Record extracts: Begin

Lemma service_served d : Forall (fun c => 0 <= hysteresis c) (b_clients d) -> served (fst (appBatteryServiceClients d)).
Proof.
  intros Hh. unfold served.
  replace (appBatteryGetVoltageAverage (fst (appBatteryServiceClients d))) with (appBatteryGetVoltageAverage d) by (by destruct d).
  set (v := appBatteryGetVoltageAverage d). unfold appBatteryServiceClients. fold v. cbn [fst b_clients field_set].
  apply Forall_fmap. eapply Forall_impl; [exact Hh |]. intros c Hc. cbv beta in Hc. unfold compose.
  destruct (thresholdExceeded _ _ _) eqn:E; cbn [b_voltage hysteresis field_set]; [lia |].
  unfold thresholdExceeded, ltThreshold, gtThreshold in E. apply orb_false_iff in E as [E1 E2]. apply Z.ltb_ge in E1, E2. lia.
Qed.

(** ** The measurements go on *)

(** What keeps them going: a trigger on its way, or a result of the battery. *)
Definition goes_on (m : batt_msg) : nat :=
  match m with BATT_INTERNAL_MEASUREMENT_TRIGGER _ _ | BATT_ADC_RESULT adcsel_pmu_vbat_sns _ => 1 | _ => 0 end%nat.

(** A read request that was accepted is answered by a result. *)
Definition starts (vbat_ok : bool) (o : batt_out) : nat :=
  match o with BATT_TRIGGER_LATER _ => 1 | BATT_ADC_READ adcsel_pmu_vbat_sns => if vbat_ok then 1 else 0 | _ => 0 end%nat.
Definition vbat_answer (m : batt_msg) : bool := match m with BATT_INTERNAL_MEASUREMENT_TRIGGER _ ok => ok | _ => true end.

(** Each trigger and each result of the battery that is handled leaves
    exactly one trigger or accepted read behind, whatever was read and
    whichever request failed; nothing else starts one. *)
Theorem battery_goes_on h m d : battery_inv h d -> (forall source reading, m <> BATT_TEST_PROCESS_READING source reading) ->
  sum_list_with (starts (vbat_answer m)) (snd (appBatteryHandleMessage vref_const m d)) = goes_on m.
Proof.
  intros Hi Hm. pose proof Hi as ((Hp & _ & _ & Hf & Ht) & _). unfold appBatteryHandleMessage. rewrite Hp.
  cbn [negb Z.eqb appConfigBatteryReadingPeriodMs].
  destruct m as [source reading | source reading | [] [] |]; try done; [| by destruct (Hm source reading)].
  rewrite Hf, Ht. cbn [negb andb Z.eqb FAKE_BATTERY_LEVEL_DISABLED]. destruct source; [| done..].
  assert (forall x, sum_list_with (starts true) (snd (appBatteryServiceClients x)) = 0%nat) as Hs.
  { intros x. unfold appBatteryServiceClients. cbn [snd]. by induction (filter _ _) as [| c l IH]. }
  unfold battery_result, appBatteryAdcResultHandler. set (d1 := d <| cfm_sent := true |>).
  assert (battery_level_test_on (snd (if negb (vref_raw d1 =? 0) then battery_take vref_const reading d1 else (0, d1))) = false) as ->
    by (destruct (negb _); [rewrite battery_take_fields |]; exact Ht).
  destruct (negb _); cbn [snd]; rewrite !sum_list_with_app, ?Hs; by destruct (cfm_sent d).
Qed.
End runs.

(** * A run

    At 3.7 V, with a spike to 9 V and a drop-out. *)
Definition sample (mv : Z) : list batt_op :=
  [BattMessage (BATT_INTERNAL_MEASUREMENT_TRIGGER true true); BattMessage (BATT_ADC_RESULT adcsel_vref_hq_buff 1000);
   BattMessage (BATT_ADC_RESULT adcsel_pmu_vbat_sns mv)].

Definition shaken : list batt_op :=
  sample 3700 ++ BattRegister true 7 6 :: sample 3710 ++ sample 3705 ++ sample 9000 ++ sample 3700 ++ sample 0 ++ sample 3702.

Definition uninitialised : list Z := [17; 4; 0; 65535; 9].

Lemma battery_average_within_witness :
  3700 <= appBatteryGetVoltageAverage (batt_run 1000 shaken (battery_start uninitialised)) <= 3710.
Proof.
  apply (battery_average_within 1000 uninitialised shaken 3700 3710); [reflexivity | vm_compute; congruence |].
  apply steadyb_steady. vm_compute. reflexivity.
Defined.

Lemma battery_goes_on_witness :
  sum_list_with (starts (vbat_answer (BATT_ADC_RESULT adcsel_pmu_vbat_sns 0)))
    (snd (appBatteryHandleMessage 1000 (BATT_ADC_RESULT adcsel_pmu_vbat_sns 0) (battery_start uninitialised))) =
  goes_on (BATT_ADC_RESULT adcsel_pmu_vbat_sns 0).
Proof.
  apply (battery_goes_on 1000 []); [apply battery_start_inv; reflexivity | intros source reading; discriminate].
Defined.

Record extracts: End
Record extracts: Begin

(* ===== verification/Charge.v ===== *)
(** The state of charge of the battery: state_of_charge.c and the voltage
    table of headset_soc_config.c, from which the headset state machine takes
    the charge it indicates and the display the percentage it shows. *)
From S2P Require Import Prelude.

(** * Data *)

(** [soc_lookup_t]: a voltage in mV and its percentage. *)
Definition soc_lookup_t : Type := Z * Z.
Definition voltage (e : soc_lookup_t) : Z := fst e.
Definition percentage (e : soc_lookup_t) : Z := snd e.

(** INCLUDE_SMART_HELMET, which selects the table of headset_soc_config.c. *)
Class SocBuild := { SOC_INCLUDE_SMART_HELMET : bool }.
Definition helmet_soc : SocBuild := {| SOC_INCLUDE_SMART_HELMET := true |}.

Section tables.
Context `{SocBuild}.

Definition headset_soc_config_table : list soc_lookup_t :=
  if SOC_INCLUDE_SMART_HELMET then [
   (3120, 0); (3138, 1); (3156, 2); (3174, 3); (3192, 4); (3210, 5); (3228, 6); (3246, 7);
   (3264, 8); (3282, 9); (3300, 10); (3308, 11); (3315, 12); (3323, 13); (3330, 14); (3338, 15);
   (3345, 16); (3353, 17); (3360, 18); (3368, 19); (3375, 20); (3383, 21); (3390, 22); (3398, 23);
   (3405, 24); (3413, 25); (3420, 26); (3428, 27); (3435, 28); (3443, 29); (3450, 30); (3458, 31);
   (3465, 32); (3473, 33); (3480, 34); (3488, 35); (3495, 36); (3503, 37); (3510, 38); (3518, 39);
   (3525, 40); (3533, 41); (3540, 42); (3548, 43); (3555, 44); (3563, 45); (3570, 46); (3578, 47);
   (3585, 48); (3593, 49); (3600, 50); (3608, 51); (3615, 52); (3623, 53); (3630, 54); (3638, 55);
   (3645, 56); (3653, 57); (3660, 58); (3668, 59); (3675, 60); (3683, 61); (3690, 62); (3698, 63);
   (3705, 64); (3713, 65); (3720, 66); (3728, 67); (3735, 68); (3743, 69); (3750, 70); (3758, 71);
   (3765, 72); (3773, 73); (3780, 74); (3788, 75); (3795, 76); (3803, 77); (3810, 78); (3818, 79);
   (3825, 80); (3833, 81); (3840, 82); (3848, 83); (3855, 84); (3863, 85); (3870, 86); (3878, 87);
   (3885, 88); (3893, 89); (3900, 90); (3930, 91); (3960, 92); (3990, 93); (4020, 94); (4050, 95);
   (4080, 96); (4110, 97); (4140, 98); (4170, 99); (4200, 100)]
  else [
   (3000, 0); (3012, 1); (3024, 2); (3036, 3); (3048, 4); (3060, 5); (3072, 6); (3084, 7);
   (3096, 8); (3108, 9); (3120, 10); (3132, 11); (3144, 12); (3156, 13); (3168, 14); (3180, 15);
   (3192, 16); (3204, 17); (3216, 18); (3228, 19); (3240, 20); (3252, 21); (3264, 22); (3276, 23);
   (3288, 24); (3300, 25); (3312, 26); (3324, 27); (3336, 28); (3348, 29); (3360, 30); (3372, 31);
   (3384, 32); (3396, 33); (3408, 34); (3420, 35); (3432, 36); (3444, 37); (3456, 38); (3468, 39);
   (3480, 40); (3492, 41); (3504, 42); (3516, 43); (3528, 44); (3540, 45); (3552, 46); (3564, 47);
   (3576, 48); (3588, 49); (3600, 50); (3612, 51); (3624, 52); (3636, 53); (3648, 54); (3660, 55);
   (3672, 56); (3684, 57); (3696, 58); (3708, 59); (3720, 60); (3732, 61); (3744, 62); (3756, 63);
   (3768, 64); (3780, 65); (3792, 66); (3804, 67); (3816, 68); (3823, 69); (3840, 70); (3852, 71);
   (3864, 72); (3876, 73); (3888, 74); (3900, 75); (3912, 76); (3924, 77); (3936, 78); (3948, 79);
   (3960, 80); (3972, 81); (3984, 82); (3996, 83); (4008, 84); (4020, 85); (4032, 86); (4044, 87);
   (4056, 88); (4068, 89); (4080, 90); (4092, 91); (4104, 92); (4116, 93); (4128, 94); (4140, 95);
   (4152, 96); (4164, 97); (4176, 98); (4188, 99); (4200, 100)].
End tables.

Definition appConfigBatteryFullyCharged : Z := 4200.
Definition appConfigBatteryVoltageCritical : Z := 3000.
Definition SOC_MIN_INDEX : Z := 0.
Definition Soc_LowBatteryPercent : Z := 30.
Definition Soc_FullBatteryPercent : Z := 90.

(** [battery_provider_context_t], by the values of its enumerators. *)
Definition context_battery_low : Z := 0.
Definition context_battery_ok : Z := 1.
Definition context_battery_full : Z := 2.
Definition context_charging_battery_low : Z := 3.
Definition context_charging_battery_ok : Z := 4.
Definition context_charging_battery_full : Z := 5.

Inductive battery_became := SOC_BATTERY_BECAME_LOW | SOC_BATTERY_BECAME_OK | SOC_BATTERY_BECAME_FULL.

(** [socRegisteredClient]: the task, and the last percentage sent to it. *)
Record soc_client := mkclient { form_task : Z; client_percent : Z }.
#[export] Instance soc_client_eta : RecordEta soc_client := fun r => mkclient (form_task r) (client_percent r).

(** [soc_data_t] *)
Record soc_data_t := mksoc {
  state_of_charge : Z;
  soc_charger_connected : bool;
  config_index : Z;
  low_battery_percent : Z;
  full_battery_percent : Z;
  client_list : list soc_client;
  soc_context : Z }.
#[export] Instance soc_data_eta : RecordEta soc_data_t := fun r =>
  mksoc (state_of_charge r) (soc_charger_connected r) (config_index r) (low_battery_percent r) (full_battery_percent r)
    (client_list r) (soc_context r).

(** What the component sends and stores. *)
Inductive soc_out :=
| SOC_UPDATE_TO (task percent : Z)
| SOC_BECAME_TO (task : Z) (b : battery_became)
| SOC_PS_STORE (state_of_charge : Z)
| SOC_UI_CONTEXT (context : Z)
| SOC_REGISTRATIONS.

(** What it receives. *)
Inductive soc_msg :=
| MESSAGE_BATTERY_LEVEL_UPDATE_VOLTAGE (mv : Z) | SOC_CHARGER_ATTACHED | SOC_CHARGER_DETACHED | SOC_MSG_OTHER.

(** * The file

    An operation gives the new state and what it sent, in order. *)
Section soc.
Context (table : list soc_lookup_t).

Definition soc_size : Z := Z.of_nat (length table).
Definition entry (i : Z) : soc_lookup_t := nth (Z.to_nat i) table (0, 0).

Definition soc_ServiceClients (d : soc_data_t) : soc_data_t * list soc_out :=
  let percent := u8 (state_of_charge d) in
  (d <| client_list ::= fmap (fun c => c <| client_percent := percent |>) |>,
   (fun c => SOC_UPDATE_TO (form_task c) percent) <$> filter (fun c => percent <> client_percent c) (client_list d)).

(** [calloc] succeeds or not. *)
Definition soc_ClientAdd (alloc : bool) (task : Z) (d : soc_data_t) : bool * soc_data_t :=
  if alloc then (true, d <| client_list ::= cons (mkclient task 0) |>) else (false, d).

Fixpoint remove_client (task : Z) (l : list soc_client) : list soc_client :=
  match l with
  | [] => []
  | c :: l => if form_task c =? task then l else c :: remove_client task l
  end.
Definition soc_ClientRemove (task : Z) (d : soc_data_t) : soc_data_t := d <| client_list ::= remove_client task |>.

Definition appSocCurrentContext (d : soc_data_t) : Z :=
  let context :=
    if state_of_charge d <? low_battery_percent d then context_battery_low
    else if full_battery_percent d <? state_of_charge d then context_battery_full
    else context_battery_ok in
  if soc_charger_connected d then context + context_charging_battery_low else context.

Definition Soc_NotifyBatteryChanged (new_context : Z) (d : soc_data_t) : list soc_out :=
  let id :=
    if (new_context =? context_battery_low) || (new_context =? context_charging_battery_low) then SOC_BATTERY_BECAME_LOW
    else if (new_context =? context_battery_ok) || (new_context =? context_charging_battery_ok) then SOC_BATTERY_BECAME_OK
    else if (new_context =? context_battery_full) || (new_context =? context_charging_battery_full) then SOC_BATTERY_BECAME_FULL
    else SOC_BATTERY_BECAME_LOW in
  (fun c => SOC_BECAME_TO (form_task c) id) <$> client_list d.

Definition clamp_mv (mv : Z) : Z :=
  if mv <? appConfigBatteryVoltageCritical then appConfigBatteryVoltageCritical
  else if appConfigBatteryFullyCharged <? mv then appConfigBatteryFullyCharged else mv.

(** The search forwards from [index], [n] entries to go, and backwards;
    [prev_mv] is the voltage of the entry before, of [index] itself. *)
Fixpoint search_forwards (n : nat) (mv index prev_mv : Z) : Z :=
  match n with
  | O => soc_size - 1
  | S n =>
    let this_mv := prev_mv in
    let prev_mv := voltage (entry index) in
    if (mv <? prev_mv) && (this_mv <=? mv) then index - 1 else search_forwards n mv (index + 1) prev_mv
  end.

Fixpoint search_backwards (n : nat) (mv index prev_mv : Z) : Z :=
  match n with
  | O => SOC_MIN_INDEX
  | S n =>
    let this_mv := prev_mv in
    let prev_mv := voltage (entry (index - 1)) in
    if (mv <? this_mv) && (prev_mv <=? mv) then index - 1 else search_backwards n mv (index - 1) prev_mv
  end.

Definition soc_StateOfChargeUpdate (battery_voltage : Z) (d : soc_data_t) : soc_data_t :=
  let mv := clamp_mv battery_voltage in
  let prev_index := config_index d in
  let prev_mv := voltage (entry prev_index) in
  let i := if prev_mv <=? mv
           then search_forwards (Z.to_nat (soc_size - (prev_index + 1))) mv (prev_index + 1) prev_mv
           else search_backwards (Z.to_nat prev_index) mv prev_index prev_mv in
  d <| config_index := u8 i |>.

Record extracts: End

Your answer must be the lines above from the one containing "set (v := appBatteryGetVoltageAverage" to the one containing "match o with", both included, restated word for word.

  set (v := appBatteryGetVoltageAverage d). unfold appBatteryServiceClients. fold v. cbn [fst b_clients field_set].
  apply Forall_fmap. eapply Forall_impl; [exact Hh |]. intros c Hc. cbv beta in Hc. unfold compose.
  destruct (thresholdExceeded _ _ _) eqn:E; cbn [b_voltage hysteresis field_set]; [lia |].
  unfold thresholdExceeded, ltThreshold, gtThreshold in E. apply orb_false_iff in E as [E1 E2]. apply Z.ltb_ge in E1, E2. lia.
Qed.

(** ** The measurements go on *)

(** What keeps them going: a trigger on its way, or a result of the battery. *)
Definition goes_on (m : batt_msg) : nat :=
  match m with BATT_INTERNAL_MEASUREMENT_TRIGGER _ _ | BATT_ADC_RESULT adcsel_pmu_vbat_sns _ => 1 | _ => 0 end%nat.

(** A read request that was accepted is answered by a result. *)
Definition starts (vbat_ok : bool) (o : batt_out) : nat :=
  match o with BATT_TRIGGER_LATER _ => 1 | BATT_ADC_READ adcsel_pmu_vbat_sns => if vbat_ok then 1 else 0 | _ => 0 end%nat.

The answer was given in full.